**EXERCISE**: Determine how many lines in the records hold the word "congruence". Return the number alone.

**DATA PROVIDED**:
--- START ---

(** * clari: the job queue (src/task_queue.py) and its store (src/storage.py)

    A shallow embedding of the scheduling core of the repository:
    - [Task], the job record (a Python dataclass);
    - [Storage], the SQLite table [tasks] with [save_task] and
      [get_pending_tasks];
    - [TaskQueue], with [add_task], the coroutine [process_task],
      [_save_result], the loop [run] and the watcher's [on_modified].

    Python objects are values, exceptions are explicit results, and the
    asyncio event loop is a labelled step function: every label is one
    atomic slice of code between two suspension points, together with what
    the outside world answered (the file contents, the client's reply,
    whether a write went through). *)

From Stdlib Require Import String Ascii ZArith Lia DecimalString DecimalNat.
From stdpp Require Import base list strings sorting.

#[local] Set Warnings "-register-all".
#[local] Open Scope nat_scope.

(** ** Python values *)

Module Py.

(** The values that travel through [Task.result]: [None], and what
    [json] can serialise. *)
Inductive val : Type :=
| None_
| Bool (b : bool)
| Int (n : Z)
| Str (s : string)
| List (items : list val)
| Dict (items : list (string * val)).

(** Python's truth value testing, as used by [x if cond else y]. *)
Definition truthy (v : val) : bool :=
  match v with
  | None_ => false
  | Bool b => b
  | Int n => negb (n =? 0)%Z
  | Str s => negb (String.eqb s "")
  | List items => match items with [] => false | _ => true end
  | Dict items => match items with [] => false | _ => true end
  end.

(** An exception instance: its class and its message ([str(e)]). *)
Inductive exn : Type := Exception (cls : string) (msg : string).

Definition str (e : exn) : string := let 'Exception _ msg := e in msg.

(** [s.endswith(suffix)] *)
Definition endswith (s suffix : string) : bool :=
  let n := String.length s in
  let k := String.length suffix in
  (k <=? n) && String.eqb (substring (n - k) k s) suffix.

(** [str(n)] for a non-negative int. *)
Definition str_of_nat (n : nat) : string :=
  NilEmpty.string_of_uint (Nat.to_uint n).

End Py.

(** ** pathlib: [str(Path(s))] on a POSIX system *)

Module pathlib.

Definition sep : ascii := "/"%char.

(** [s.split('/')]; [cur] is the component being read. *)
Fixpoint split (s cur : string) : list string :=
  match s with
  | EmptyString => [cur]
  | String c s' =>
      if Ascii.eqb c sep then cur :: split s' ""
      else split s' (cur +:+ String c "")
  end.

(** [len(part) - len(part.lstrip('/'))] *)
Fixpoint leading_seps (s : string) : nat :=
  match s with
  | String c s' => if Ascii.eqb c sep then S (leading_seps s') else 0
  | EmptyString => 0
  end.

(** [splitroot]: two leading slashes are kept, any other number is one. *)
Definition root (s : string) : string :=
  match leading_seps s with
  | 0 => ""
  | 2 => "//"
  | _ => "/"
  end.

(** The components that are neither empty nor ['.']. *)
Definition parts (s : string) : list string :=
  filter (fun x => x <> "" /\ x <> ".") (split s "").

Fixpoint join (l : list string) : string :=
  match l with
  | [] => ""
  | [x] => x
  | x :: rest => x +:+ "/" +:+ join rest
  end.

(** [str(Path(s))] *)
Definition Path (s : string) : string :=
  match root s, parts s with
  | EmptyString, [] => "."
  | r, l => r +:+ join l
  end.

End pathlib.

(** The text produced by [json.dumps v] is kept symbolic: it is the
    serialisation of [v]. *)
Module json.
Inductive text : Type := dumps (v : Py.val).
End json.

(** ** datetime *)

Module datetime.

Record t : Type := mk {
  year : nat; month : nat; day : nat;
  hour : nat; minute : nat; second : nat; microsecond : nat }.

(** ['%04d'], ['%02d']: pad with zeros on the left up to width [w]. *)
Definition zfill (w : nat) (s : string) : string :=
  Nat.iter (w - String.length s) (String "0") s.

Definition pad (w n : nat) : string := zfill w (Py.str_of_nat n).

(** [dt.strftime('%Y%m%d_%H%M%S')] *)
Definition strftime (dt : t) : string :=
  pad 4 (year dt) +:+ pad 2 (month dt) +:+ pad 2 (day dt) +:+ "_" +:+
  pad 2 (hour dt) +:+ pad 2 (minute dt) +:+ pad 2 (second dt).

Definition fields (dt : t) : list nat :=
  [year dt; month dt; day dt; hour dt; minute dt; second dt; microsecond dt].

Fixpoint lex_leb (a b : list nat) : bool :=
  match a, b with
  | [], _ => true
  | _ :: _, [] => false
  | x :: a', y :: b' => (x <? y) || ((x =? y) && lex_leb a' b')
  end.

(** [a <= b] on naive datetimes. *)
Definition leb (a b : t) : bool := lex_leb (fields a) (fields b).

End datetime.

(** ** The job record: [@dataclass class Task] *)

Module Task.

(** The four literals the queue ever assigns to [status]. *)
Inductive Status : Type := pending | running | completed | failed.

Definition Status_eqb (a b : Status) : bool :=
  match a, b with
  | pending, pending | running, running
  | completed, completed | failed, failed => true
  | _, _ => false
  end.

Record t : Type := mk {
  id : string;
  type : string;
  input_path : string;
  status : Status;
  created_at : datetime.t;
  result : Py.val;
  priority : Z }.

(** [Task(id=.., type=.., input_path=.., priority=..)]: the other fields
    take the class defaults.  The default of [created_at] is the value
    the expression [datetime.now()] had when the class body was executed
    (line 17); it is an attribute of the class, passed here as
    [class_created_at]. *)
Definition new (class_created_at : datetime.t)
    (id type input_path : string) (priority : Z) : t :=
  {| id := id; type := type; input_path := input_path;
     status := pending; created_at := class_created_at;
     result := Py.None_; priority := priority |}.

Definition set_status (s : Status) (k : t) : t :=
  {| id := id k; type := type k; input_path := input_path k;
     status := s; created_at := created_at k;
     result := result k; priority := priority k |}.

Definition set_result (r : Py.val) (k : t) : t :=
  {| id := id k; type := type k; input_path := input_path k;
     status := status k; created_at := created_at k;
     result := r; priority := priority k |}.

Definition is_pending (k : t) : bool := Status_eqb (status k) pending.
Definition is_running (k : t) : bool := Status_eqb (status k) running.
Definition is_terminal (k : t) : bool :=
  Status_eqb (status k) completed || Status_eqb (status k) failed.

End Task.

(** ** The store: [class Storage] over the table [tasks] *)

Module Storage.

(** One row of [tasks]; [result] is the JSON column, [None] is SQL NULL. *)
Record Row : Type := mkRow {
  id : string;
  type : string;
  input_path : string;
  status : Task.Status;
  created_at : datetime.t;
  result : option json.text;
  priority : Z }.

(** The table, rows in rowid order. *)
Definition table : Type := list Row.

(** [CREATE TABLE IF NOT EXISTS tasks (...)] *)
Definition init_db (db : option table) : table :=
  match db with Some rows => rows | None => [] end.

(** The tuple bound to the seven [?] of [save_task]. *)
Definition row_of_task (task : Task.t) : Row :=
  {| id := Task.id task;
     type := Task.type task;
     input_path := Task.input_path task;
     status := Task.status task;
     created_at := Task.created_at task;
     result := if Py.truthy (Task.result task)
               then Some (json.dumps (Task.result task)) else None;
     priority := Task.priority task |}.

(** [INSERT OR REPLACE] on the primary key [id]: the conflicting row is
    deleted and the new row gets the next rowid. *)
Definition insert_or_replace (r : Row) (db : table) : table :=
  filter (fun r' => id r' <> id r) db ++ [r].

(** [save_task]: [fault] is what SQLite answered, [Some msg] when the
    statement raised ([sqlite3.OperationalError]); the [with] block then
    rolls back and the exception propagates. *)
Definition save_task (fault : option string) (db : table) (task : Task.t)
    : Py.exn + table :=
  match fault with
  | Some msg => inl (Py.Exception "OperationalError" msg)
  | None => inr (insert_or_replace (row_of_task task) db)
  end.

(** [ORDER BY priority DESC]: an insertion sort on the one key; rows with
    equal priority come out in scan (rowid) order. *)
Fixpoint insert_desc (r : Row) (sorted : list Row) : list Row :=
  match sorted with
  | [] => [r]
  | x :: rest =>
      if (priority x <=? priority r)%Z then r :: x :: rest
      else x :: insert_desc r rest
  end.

--- END ---
--- START ---

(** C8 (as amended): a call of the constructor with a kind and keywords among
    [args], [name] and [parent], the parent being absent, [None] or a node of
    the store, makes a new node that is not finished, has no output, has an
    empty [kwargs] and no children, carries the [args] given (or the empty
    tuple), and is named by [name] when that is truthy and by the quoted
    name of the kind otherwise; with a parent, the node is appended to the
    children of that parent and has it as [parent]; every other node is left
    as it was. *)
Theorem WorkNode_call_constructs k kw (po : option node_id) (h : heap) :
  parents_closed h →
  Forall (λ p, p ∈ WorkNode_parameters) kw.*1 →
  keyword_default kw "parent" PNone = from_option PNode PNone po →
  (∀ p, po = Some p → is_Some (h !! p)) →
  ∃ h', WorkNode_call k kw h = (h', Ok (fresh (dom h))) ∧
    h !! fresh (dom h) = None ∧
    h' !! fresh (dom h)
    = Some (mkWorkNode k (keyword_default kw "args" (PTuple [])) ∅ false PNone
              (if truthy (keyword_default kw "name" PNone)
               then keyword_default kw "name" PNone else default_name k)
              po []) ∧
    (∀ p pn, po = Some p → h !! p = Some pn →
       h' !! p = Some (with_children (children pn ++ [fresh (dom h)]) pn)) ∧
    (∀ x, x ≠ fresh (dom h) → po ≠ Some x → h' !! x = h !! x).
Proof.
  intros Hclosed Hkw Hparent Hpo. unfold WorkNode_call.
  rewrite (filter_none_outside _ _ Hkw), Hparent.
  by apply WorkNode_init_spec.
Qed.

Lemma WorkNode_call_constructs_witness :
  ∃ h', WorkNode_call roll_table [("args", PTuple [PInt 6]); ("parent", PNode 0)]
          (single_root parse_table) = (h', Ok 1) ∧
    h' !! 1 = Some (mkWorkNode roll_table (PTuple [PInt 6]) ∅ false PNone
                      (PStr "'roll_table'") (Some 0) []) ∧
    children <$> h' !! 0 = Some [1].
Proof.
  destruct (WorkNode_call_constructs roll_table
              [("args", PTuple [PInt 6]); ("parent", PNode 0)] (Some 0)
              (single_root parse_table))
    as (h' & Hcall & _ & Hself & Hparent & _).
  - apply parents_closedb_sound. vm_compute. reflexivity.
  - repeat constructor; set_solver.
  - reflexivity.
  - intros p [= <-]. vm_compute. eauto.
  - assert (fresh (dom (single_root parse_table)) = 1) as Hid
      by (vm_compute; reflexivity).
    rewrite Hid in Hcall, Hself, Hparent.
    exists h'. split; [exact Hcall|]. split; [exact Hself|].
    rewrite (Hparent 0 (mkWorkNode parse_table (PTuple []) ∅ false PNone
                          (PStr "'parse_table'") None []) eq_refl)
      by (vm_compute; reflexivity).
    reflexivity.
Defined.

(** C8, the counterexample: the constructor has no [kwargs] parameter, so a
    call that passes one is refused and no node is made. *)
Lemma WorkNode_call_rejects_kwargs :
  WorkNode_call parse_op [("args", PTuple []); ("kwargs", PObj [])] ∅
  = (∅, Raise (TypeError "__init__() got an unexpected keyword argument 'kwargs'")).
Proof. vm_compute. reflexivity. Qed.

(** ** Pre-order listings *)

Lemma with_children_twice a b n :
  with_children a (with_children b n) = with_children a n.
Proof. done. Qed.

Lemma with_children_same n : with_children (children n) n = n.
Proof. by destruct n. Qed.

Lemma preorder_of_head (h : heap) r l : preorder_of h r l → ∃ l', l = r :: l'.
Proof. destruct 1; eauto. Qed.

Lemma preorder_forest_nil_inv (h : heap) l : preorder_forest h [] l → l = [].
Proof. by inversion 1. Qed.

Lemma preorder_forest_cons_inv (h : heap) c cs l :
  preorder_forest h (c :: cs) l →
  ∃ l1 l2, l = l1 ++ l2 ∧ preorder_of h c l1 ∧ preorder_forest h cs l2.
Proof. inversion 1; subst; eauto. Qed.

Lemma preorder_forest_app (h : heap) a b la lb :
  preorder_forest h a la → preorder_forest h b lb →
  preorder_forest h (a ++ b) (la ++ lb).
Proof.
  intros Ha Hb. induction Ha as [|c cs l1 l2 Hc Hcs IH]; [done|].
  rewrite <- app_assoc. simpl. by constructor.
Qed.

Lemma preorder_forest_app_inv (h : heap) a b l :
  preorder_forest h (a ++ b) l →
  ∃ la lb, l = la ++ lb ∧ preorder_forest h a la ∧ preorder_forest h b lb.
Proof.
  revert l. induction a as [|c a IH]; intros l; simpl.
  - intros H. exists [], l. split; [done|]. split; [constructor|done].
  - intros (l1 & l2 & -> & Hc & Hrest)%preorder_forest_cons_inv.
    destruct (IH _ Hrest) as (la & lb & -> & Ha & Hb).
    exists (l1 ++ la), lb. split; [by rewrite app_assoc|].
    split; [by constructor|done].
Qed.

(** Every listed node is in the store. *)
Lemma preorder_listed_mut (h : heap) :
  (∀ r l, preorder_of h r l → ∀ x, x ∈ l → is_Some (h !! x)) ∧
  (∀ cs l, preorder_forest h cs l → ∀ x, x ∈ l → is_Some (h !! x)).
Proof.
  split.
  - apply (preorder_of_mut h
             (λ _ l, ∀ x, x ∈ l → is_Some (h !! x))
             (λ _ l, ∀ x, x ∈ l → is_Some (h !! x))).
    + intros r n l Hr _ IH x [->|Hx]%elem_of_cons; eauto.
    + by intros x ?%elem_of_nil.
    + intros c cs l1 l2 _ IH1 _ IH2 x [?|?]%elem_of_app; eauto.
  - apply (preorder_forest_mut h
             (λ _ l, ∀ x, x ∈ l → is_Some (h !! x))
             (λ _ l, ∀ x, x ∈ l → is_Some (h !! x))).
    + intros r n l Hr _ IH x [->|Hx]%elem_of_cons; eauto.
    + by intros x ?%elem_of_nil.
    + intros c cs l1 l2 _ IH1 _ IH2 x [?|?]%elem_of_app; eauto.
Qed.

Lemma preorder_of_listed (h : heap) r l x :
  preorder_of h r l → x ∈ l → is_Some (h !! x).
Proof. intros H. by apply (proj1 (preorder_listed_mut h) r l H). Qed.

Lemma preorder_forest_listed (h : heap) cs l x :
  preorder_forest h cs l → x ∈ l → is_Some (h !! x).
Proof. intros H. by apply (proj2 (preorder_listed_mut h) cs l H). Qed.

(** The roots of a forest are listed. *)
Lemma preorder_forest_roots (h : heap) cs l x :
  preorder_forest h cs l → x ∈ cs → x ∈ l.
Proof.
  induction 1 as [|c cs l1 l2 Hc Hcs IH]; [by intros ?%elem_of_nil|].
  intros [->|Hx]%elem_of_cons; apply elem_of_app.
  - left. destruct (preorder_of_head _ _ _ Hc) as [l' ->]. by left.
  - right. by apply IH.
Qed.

--- END ---
--- START ---

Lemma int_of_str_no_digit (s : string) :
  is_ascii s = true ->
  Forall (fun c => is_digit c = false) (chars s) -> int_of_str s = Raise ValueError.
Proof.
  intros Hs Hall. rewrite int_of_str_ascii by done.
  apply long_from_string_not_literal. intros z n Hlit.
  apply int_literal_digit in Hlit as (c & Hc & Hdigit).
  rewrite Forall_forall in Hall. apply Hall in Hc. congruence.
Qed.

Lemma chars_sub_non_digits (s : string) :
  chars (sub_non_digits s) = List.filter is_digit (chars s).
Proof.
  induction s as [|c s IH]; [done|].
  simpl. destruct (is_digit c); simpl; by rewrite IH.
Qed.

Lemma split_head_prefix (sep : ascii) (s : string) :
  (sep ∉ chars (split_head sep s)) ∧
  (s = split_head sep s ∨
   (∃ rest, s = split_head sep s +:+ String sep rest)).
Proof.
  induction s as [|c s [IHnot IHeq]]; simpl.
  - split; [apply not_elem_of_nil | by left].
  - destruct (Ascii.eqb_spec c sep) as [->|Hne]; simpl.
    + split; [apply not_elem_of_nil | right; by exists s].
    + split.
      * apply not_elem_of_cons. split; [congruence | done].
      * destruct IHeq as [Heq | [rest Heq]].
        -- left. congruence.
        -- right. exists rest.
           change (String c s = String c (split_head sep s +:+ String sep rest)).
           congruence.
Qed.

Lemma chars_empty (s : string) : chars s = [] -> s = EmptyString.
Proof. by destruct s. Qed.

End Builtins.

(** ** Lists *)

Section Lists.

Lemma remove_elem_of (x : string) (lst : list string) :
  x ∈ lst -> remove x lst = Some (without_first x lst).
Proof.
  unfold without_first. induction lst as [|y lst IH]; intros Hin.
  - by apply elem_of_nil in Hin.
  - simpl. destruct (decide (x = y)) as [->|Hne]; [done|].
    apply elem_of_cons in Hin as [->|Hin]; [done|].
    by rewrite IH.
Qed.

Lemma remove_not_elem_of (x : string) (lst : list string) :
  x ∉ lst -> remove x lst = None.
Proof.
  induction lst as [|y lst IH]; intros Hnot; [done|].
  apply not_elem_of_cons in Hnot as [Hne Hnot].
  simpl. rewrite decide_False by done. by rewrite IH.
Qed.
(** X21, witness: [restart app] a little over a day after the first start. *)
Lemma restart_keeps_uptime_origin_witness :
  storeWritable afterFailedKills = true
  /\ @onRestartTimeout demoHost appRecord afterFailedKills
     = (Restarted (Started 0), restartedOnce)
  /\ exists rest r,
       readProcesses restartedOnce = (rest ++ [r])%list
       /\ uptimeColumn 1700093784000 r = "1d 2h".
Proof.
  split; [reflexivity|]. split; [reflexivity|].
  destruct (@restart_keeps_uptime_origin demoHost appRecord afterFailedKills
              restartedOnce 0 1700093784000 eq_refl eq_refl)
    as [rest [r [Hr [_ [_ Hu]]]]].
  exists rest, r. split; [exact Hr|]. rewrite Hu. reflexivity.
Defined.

--- END ---

**YOUR SOLUTION**: 4